2. Multiple Sequence Alignment Multiple sequence alignment is a tool to identify highly conserved residues in homologous proteins. A program called CLUSTALW will perform multiple sequence alignments on protein sets that are submitted in FASTA format. CLUSTALW is available as a command line program to be executed in a UNIX environment (not very user-friendly). Fortunately, the European Bioinformatics Institute has a web interface that performs CLUSTALW alignments: http://www.ebi.ac.uk/clustalw/.
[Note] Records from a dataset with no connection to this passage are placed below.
Lemma add_yesno_var_frame s default var :
  wf s →
  same_registry s (state_of (add_yesno_var default var s)) ∧
  same_skeleton s (state_of (add_yesno_var default var s)) ∧
  (var = None ∨ default = None →
   cells_kept s (state_of (add_yesno_var default var s)) ∧
   warned (state_of (add_yesno_var default var s)) = warned s).
Proof.
  intros Hwf. rewrite add_yesno_var_spec by done.
  destruct var as [v|], default as [d|]; simpl.
  - split; [apply same_registry_written|]. split; [apply same_skeleton_written|].
    by intros [?|?].
  - split; [apply same_registry_refl|]. split; [apply same_skeleton_refl|].
    intros _. split; [apply cells_kept_refl | done].
  - destruct (new_written_frame s (VBool d) (VBool false)) as (? & ? & ? & ? & _).
    done.
  - split; [apply same_registry_refl|]. split; [apply same_skeleton_refl|].
    intros _. split; [apply cells_kept_refl | done].
Qed.

Lemma add_choice_var_frame s choices default var :
  wf s →
  same_registry s (state_of (add_choice_var choices default var s)) ∧
  same_skeleton s (state_of (add_choice_var choices default var s)) ∧
  (var = None ∨ default = None →
   cells_kept s (state_of (add_choice_var choices default var s)) ∧
   warned (state_of (add_choice_var choices default var s)) = warned s).
Proof.
  intros Hwf. rewrite add_choice_var_spec by done.
  destruct (choice_check choices default var s); simpl.
  { split; [apply same_registry_refl|]. split; [apply same_skeleton_refl|].
    intros _. split; [apply cells_kept_refl | done]. }
  destruct var as [v|]; [destruct default as [d|]|]; simpl.
  - split; [apply same_registry_written|]. split; [apply same_skeleton_written|].
    by intros [?|?].
  - split; [apply same_registry_refl|]. split; [apply same_skeleton_refl|].
    intros _. split; [apply cells_kept_refl | done].
  - destruct (new_written_frame s
      (VStr (match default with Some d => d | None => hd "" choices end)) (VStr ""))
      as (? & ? & ? & ? & _).
    done.
Qed.

(** The variable handed to the shared constructor exists. *)
Lemma add_yesno_var_raised s default var :
  wf s → raised (add_yesno_var default var s) = yesno_check default var.
Proof.
  intros Hwf. rewrite add_yesno_var_spec by done.
  by destruct var, default.
Qed.

Lemma add_choice_var_raised s choices default var :
  wf s → raised (add_choice_var choices default var s) = choice_check choices default var s.
Proof.
  intros Hwf. rewrite add_choice_var_spec by done.
  destruct (choice_check choices default var s); [done|].
  by destruct var, default.
Qed.

Lemma add_choice_var_exists s choices default var v s1 :
  wf s → add_choice_var choices default var s = Ok v s1 →
  is_Some (tk_vars s1 !! v).
Proof.
  intros Hwf. rewrite add_choice_var_spec by done.
  unfold choice_check.
  destruct var as [w|].
  - destruct (tk_vars s !! w) as [c|] eqn:Hc; [|discriminate].
    destruct (value_in (content c) choices); [|discriminate].
    destruct (default_check choices default); [discriminate|].
    destruct default; intros E; inversion E; subst.
    + simpl. rewrite lookup_insert_eq. eauto.
    + rewrite Hc. eauto.
  - destruct (match default, choices with
              | None, [] => Some IndexError
              | _, _ => default_check choices default
              end); [discriminate|].
    intros E; inversion E; subst. simpl. rewrite lookup_insert_eq. eauto.
Qed.

(** ** The three entry points *)

Lemma add_yesno_unfold p default kb var tts s :
  add_yesno p default kb var tts s =
    match add_yesno_var default var s with
    | Ok v s1 => _add_any_action p yesno NoCallback kb (Some v) tts s1
    | Raise e s1 => Raise e s1
    end.
Proof. reflexivity. Qed.

Lemma add_choice_unfold p choices default var tts s :
  add_choice p choices default var tts s =
    match add_choice_var choices default var s with
    | Ok v s1 => _add_any_action p choice (Choices choices) None (Some v) tts s1
    | Raise e s1 => Raise e s1
    end.
Proof. reflexivity. Qed.

Lemma add_any_action_found p k cc b var tts s a s' :
  _add_any_action p k cc b var tts s = Ok a s' →
  get_action p s' = Ok a s' ∧ Action.path a = p ∧ Action.kind a = k.
Proof.
  intros H. apply add_any_action_Ok in H
    as (a0 & s1 & _ & He & _ & Hinit & -> & Hact & _).
  apply Action_init_Ok in Hinit as (Hp & Hk & _).
  unfold get_action. rewrite (rstrip_id _ _ He), Hact, lookup_insert_eq.
  done.
Qed.

Lemma add_any_action_wf_always p k cc b var tts s :
  wf s → b = None ∨ k ≠ choice →
  wf (state_of (_add_any_action p k cc b var tts s)).
Proof.
  intros Hwf Hb.
  destruct (_add_any_action p k cc b var tts s) as [a s'|e s'] eqn:E; simpl.
  - by eapply add_any_action_wf.
  - by apply add_any_action_Raise in E as [-> _].
Qed.

Lemma add_command_wf p cb kb tts s :
  wf s → wf (state_of (add_command p cb kb tts s)).
Proof. intros Hwf. apply add_any_action_wf_always; [done|]. by right. Qed.
(** * TinyOS kernel: a shallow embedding of the runtime, filesystem and
      network code, with the properties of the design document checked
      against it.

    Conventions.  C integers are modelled as [Z]; every place where the C
    code relies on a fixed width has the wrap-around written out
    ([wrap32], [wrap64], [wrap16], [wrap8]).  Arrays are lists read with
    stdpp's [!!] and written with [<[i:=x]>]; C strings are lists of
    character codes without the terminating NUL (reading at the end of the
    list yields 0, as reading the terminator does).  Global variables of a
    translation unit become the fields of a state record that every
    function takes and returns. *)

From stdpp Require Import prelude.
From Stdlib Require Import ZArith Lia.

Open Scope Z_scope.

(** ** Fixed-width arithmetic *)

Definition wrap8  (v : Z) : Z := v mod 2^8.
Definition wrap16 (v : Z) : Z := v mod 2^16.
Definition wrap32 (v : Z) : Z := v mod 2^32.
Definition wrap64 (v : Z) : Z := v mod 2^64.

(** [(int)v]: reinterpretation of the low 32 bits as a signed value. *)
Definition to_int32 (v : Z) : Z :=
  let w := wrap32 v in if w <? 2^31 then w else w - 2^32.

Lemma wrap32_small (v : Z) : 0 <= v < 2^32 -> wrap32 v = v.
Proof. intros H. unfold wrap32. now rewrite Z.mod_small. Qed.

Lemma wrap64_small (v : Z) : 0 <= v < 2^64 -> wrap64 v = v.
Proof. intros H. unfold wrap64. now rewrite Z.mod_small. Qed.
a. Go to the EBI site and submit your text file containing the five triose phosphate isomerase sequences in FASTA format on the input form page. There are many options for refining the alignment, but for now, use the default values. Be sure to enter your email address. The output of CLUSTALW can be accessed in many ways. The simplest version will be described here, but you are encouraged to explore other options (especially JaiView). In the simple text output, the sequences are optimally aligned and annotated: Residues that are identical in all chains are marked with an asterisk (*), those that are highly conserved are marked with a colon (:), and those that are semiconserved are marked with a period (.). From your multiple sequence alignment, how many identical residues did you find? Identify the residues, using the single-letter amino acid abbreviations. Classify these “identity” sites as polar, nonpolar, acidic, and basic amino acids. Do most of the “identities” fall into a single class of amino acids? If you plan to continue to Part (b), keep your browser open or bookmark the results page. You can learn more about CLUSTALW at a tutorial provided by EBI (http://www.ebi.ac.uk/2can/tutorials/protein/clustalw.html). b. Figure 7-21 of the textbook shows a , which is described as “a diagram that indicates the ancestral relationships among organisms that produce the protein.” There are useful tutorials on phylogenetic trees at the Los Alamos National Laboratories web site (http://www.hiv.lanl.gov/content/hiv-db/TREE_TUTORIAL/Tree-tutorial.html), at the EBI help page (http://www.ebi.ac.uk/clustalw/tree_frame.html), and at the NCBI site (http://www.ncbi.nlm.nih.gov/About/primer/phylo.html). Complete one or all these tutorials. Scroll down the output page from the CLUSTALW program at EBI to the tree representations of the alignments. What is the difference between a cladogram and a phylogram tree? What do these trees tell you about triose phosphate isomerase from the five different species? The tree image on the EBI site is a dynamic image, meaning that you can't just cut and paste it. If you would like to capture this image, you can use the PrintScreen button on your computer and paste the image into a simple Paint program (with Mac OSX use the program Grab for screen capture).